[YOUR TASK] Tell how many lines in the data below contain "moved", using one number as the whole reply.

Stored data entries
=-=-=
Lemma p_keeps a ts e sh' pp' v' :
  held sh pp pushed -> synced sh pp nH -> p_next q a ts sh pp vp = Some (e, sh', pp', v') ->
  held sh' pp' (pushed ++ map kept (moved e)) /\
  synced sh' pp' (length (pushed ++ map kept (moved e))) /\ zlen (sh_mem sh') = zlen (sh_mem sh) /\
  rd 8 (sh_mem sh') (g + GRP_TAIL) = rd 8 (sh_mem sh) (g + GRP_TAIL).
Proof.
  intros Hh Hs E. pose proof (i_nH _ _ _ _ _ _ _ _ _ _ _ I) as HnH. pose proof (pow_k _ _ W).
  pose proof (wf_slot _ _ W) as Hss. pose proof (slot_range q k W (Z.of_nat nH)) as Hr.
  unfold SIZEOF_CONTROL, SIZEOF_HEADER, GRP_TAIL in *.
  destruct (p_effect _ _ _ _ _ _ E) as
    [_ [(-> & -> & Hw)|[(m & n & -> & Hf & -> & Hw & Hw')|(x & d & -> & -> & Hw & -> & Hd & Hp)]]]; simpl.
  - rewrite app_nil_r, <- HnH. split_and!; eauto using held_writing, synced_writing.
  - rewrite app_nil_r, <- HnH. split_and!; [..|by rewrite (frame_len _ _ _ _ Hf)|].
    + intros i d Hi Hd. pose proof (lookup_lt_Some _ _ _ Hd).
      eapply holds_frame; [exact W|exact Hf|apply Hh; [lia|done]|].
      apply slot_disjoint; [exact W|]. apply mod_distinct; lia.
    + intros i Hi Hlt. unfold upd. simpl.
      destruct (Z.eqb_spec (Z.of_nat i mod 2 ^ k) (Z.of_nat nH mod 2 ^ k)) as [He|_].
      * exfalso. revert He. apply mod_distinct; lia.
      * apply Hs; [lia|done].
    + apply (frame_rd _ _ _ _ _ _ Hf); lia.
  - assert (frame OFF_HEAD 8 (sh_mem sh) (wr 8 (sh_mem sh) OFF_HEAD x)) as Hf.
    { apply frame_wr. eapply ring_in_control; [apply (i_ring _ _ _ _ _ _ _ _ _ _ _ I)|..];
        unfold OFF_HEAD, SIZEOF_CONTROL; lia. }
    rewrite length_app, <- HnH. simpl. unfold OFF_HEAD in Hf.
    split_and!; [..|apply (frame_len _ _ _ _ Hf)|apply (frame_rd _ _ _ _ _ _ Hf); unfold OFF_HEAD; lia].
    + apply (held_frame 64 8 sh); [exact Hf|unfold SIZEOF_CONTROL; lia|].
      intros i d' Hi [Hd'|[Hge Hd']]%lookup_app_Some.
      * apply Hh; [|done]. rewrite length_app in Hi. simpl in Hi. lia.
      * apply list_lookup_singleton_Some in Hd' as [Hi' <-]. by replace i with nH by lia.
    + intros i Hi Hlt. simpl. pose proof (i_hlen _ _ _ _ _ _ _ _ _ _ _ I) as Hl. simpl in Hi.
      destruct (decide (i = nH)) as [->|].
      * rewrite <- Hl, clk_new, Hp. apply (i_w1 _ _ _ _ _ _ _ _ _ _ _ I).
      * rewrite clk_app by lia. apply Hs; lia.
Qed.

(** The consumer stores [tail] at most. *)
Lemma c_effect a ts e sh' cp' v' :
  c_next q a ts sh cp vc = Some (e, sh', cp', v') ->
  sh_head sh' = sh_head sh /\ sh_wclk sh' = sh_wclk sh /\ frame OFF_TAIL 8 (sh_mem sh) (sh_mem sh').
Proof.
  pose proof (frame_refl OFF_TAIL 8 (sh_mem sh)). unfold c_next.
  destruct cp as [|t n|r|r t|r t|t n|d|t d].
  - destruct a; try done; by intros [= <- <- <- <-].
  - destruct a; try (by intros [= <- <- <- <-]). case_match; [done|].
    destruct (load _ _ _) as [[bs m]|]; [|done]. by intros [= <- <- <- <-].
  - destruct (NABD_LOAD_RELAXED _ _ _ _) as [[x v]|]; [|done]. by intros [= <- <- <- <-].
  - destruct (NABD_LOAD_ACQUIRE _ _ _ _) as [[x v]|]; [|done]. simpl. case_zb; by intros [= <- <- <- <-].
  - destruct (ld _ _ _) as [[n m]|]; [|done]. simpl. destruct r; [case_zb|]; by intros [= <- <- <- <-].
  - destruct (load _ _ _) as [[d m]|]; [|done]. by intros [= <- <- <- <-].
  - destruct (NABD_LOAD_RELAXED _ _ _ _) as [[x v]|]; [|done]. by intros [= <- <- <- <-].
  - rewrite (release_store q k _ _ _ _ _ _ _ _ _ I). simpl. intros [= <- <- <- <-]. simpl.
    split_and!; [done..|]. apply frame_wr.
    eapply ring_in_control; [apply (i_ring _ _ _ _ _ _ _ _ _ _ _ I)|..]; unfold OFF_TAIL, SIZEOF_CONTROL; lia.
Qed.
End Two.

(** ** Knowledge of the member's reads *)

Lemma load_no_g l ts sh v x v' :
  (forall i y w, hist l sh !! i = Some (y, w) -> blind w) -> blind v ->
  NABD_LOAD_RELAXED l ts sh v = Some (x, v') \/ NABD_LOAD_ACQUIRE l ts sh v = Some (x, v') -> blind v'.
Proof.
  intros Hh [Hv1 Hv2]. unfold NABD_LOAD_RELAXED, NABD_LOAD_ACQUIRE. case_match; [by intros [|]|].
  destruct (hist l sh !! ts) as [[y w]|] eqn:E; [|by intros [|]]. simpl. destruct (Hh _ _ _ E).
  intros [[= <- <-]|[= <- <-]]; destruct l; split; simpl; lia.
Qed.

Lemma store_no_g l x sh v sh' v' :
  NABD_STORE_RELEASE l x sh v = Some (sh', v') -> blind v ->
  blind v' /\ (forall l i y w, hist l sh' !! i = Some (y, w) -> blind w \/ hist l sh !! i = Some (y, w)).
Proof.
  unfold NABD_STORE_RELEASE. destruct (st _ _ _ _) as [[[] m]|]; [|done]. simpl. intros [= <- <-] Hv.
  split; [by destruct l|]. intros l' i y w. destruct l, l'; simpl; auto;
    intros [Hi|[_ Hi]]%lookup_app_Some; auto; apply list_lookup_singleton_Some in Hi as [_ [= <- <-]]; auto.
Qed.

Lemma no_g_hist sh vp vc l i y w : no_g sh vp vc -> hist l sh !! i = Some (y, w) -> blind w.
Proof. intros []. destruct l; simpl; eauto. Qed.

Lemma p_no_g sh pp vp vc a ts e sh' pp' v' :
  no_g sh vp vc -> p_next q a ts sh pp vp = Some (e, sh', pp', v') -> no_g sh' v' vc.
Proof.
  intros Hn. pose proof (fun l => load_no_g l ts sh vp) as Hl. pose proof (no_g_hist sh vp vc) as Hh.
  destruct pp as [|h|r|r h|d h|d h|d h]; simpl.
  - destruct a; try done; try case_zb; by intros [= <- <- <- <-].
  - destruct a; try done; try (by intros [= <- <- <- <-]); (case_match; [done|]); [|by intros [= <- <- <- <-]].
    destruct (store _ _ _) as [[[] m]|]; [|done]. intros [= <- <- <- <-]. by destruct Hn.
  - destruct (NABD_LOAD_RELAXED _ _ _ _) as [[x v]|] eqn:E; [|done]. intros [= <- <- <- <-].
    assert (blind v) by (eapply (Hl Head); [eauto|apply Hn|by left]). by destruct Hn.
  - destruct (NABD_LOAD_ACQUIRE _ _ _ _) as [[x v]|] eqn:E; [|done]. simpl.
    assert (blind v) by (eapply (Hl Tail); [eauto|apply Hn|by right]).
    case_zb; [|destruct r]; intros [= <- <- <- <-]; by destruct Hn.
  - destruct (memcpy_in _ _ _ _) as [[[] m]|]; [|done]. intros [= <- <- <- <-]. by destruct Hn.
  - destruct (fill_header _ _ _ _) as [[[] m]|]; [|done]. intros [= <- <- <- <-]. by destruct Hn.
  - destruct (NABD_STORE_RELEASE _ _ _ _) as [[s v]|] eqn:E; [|done]. intros [= <- <- <- <-].
    destruct (store_no_g _ _ _ _ _ _ E (ng_p _ _ _ Hn)) as [Hv Hs].
    split; try done; [..|apply Hn]; intros i x w Hi;
      [destruct (Hs Head i x w Hi)|destruct (Hs Tail i x w Hi)]; eauto.
Qed.

Lemma c_no_g sh cp vp vc a ts e sh' cp' v' :
  no_g sh vp vc -> c_next q a ts sh cp vc = Some (e, sh', cp', v') -> no_g sh' vp v'.
Proof.
  intros Hn. pose proof (fun l => load_no_g l ts sh vc) as Hl. pose proof (no_g_hist sh vp vc) as Hh.
  destruct cp as [|t n|r|r t|r t|t n|d|t d]; simpl.
  - destruct a; try done; by intros [= <- <- <- <-].
  - destruct a; try (by intros [= <- <- <- <-]). case_match; [done|].
    destruct (load _ _ _) as [[bs m]|]; [|done]. intros [= <- <- <- <-]. by destruct Hn.
  - destruct (NABD_LOAD_RELAXED _ _ _ _) as [[x v]|] eqn:E; [|done]. intros [= <- <- <- <-].
    assert (blind v) by (eapply (Hl Tail); [eauto|apply Hn|by left]). by destruct Hn.
  - destruct (NABD_LOAD_ACQUIRE _ _ _ _) as [[x v]|] eqn:E; [|done]. simpl.
    assert (blind v) by (eapply (Hl Head); [eauto|apply Hn|by right]).
    case_zb; intros [= <- <- <- <-]; by destruct Hn.
  - destruct (ld _ _ _) as [[n m]|]; [|done]. simpl.
    destruct r; [case_zb|]; intros [= <- <- <- <-]; by destruct Hn.
  - destruct (load _ _ _) as [[d m]|]; [|done]. intros [= <- <- <- <-]. by destruct Hn.
  - destruct (NABD_LOAD_RELAXED _ _ _ _) as [[x v]|] eqn:E; [|done]. intros [= <- <- <- <-].
    assert (blind v) by (eapply (Hl Tail); [eauto|apply Hn|by left]). by destruct Hn.
  - destruct (NABD_STORE_RELEASE _ _ _ _) as [[s v]|] eqn:E; [|done]. intros [= <- <- <- <-].
    destruct (store_no_g _ _ _ _ _ _ E (ng_c _ _ _ Hn)) as [Hv Hs].
    split; try done; [..|apply Hn]; intros i x w Hi;
      [destruct (Hs Head i x w Hi)|destruct (Hs Tail i x w Hi)]; eauto.
Qed.

(** ** The invariant *)

(** Where the member can be: what it has received are the messages from [from] on, its
    position is in memory, and what it has loaded is still so. *)
Definition m_placed (pc : mpc) (v : view) (gm : group_mem) (m : mem) (from : nat) (got pushed : list msg) : Prop :=
  let T := (from + length got)%nat in
  got = take (length got) (drop from pushed) /\
  match pc with
  | MCreate => got = [] /\ forall c, gm_rclk gm c = 0%nat
  | MSetTail h => got = [] /\ h = u64 (Z.of_nat from) /\ (from <= v_head v)%nat
  | _ => rd 8 m (g + GRP_TAIL) = u64 (Z.of_nat T) /\ (T <= v_head v)%nat /\
      match pc with
      | MLoadHead _ t => t = u64 (Z.of_nat T)
      | MLength _ t => t = u64 (Z.of_nat T) /\ (T < v_head v)%nat
      | MCopy t n => t = u64 (Z.of_nat T) /\ (T < v_head v)%nat /\ exists d, pushed !! T = Some d /\ n = zlen d
      | MStore t d => t = u64 (Z.of_nat T) /\ (T < v_head v)%nat /\ pushed !! T = Some d /\
                      gm_rclk gm (Z.of_nat T mod 2 ^ k) <> 0%nat
      | _ => True
      end
  end.

Record winv (s : wstate) (nH nT : nat) : Prop := {
  wi_inv : inv q k (st_sh (w_st s)) (st_pp (w_st s)) (st_pv (w_st s)) (st_cp (w_st s)) (st_cv (w_st s))
             (map kept (st_pushed (w_st s))) (st_popped (w_st s)) nH nT;
  wi_held : held (st_sh (w_st s)) (st_pp (w_st s)) (map kept (st_pushed (w_st s)));
  wi_synced : synced (st_sh (w_st s)) (st_pp (w_st s)) nH;
  wi_no_g : no_g (st_sh (w_st s)) (st_pv (w_st s)) (st_cv (w_st s));
  wi_view : vok (sh_head (st_sh (w_st s))) (sh_tail (st_sh (w_st s)))
              (v_p (st_pv (w_st s))) (v_c (st_cv (w_st s))) (w_v s);
  wi_seen : length (gm_tail (w_gm s)) = S (v_gt (w_v s));
  wi_place : g + SIZEOF_GROUP <= zlen (sh_mem (st_sh (w_st s)));
  wi_word : exists w, gm_tail (w_gm s) !! v_gt (w_v s)
                      = Some (rd 8 (sh_mem (st_sh (w_st s))) (g + GRP_TAIL), w);
  wi_at : m_placed (w_pc s) (w_v s) (w_gm s) (sh_mem (st_sh (w_st s))) (w_from s) (w_got s)
            (map kept (st_pushed (w_st s)));
  wi_read i : (w_from s <= i < w_from s + length (w_got s))%nat ->
              gm_rclk (w_gm s) (Z.of_nat i mod 2 ^ k) <> 0%nat;
  wi_only c : gm_rclk (w_gm s) c <> 0%nat ->
              exists i, (w_from s <= i < v_head (w_v s))%nat /\ c = Z.of_nat i mod 2 ^ k
}.

(** A step that publishes more, and leaves the position of the group alone. *)
Lemma m_placed_app pc v gm m m' from got pushed ds :
  (v_head v <= length pushed)%nat -> rd 8 m' (g + GRP_TAIL) = rd 8 m (g + GRP_TAIL) ->
  m_placed pc v gm m from got pushed -> m_placed pc v gm m' from got (pushed ++ ds).
Proof.
  intros Hv Hm [Hg0 Hp]. unfold m_placed. rewrite Hm.
  assert (forall x, pushed !! (from + length got)%nat = Some x ->
            (pushed ++ ds) !! (from + length got)%nat = Some x) as Hl by (intros; by apply lookup_app_l_Some).
  split.
  - destruct (decide (got = [])) as [->|Hne]; [done|].
    assert (from + length got <= length pushed)%nat.
    { destruct pc; simpl in Hp; first [lia | by destruct Hp as [-> _]]. }
    rewrite drop_app_le, take_app_le by (rewrite ?length_drop; lia). done.
  - destruct pc; simpl in Hp |- *; try done.
    + destruct Hp as (? & ? & ? & ? & d & ? & ?). split_and!; eauto.
    + destruct Hp as (? & ? & ? & ? & ? & ?). split_and!; eauto.
Qed.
=-=-=
[ANSWER TO THE EXERCISE] 2